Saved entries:
Lemma leaf_entry_spec pa fl :
  0 <= pa -> 0 <= fl ->
  present (leaf_entry pa fl) = true /\ pte_addr (leaf_entry pa fl) = pte_addr pa /\
  in_u64 (leaf_entry pa fl).
Proof.
  intros Hpa Hfl. split; [|split].
  - rewrite present_bit, leaf_entry_bits by lia. by rewrite orb_true_r.
  - unfold pte_addr. apply Z.bits_inj'. intros i Hi.
    rewrite !Z.land_spec, leaf_entry_bits, addr_mask_bits by lia.
    destruct (Z.testbit pa i), (Z.testbit fl i); lia.
  - assert (0 <= leaf_entry pa fl) as H0.
    { unfold leaf_entry. rewrite !Z.lor_nonneg, !Z.land_nonneg. repeat split; auto; done. }
    split; [done|]. apply bits_range; [lia|done|]. intros i Hi.
    rewrite leaf_entry_bits by lia. destruct (Z.testbit pa i), (Z.testbit fl i); lia.
Qed.

(** Entries of distinct tables, or at distinct indices, do not overlap. *)
Lemma entry_inj t i t' i' :
  (4096 | t) -> (4096 | t') -> 0 <= i < 512 -> 0 <= i' < 512 ->
  t + 8 * i = t' + 8 * i' -> t = t' /\ i = i'.
Proof. intros [a ->] [b ->] Hi Hi' H. lia. Qed.

Lemma entry_outside_page t i f :
  (4096 | t) -> (4096 | f) -> 0 <= i < 512 -> t <> f -> t + 8 * i < f \/ f + 4096 <= t + 8 * i.
Proof. intros [a ->] [b ->] Hi Hne. lia. Qed.

(** ** Updates of a page-table tree *)

Section Tree.
Context (m : Z -> Z) (root : Z) (lvl : Z -> nat) (HT : pt_tree m root lvl).

Lemma upd_entry_other p i v t j :
  lvl p <> 0%nat -> lvl t <> 0%nat -> 0 <= i < 512 -> 0 <= j < 512 ->
  t <> p \/ j <> i -> upd m (p + 8 * i) v (t + 8 * j) = m (t + 8 * j).
Proof.
  intros Hp Ht Hi Hj Hne. apply upd_ne. intros Heq.
  destruct (tr_page _ _ _ HT p Hp) as [_ Hap]. destruct (tr_page _ _ _ HT t Ht) as [_ Hat].
  destruct (entry_inj t j p i Hat Hap Hj Hi Heq). naive_solver.
Qed.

▶ **Work request**: Going through the records above, count the lines that hold the string "rewrite" and give only the total.

▶ **Finished task**: 4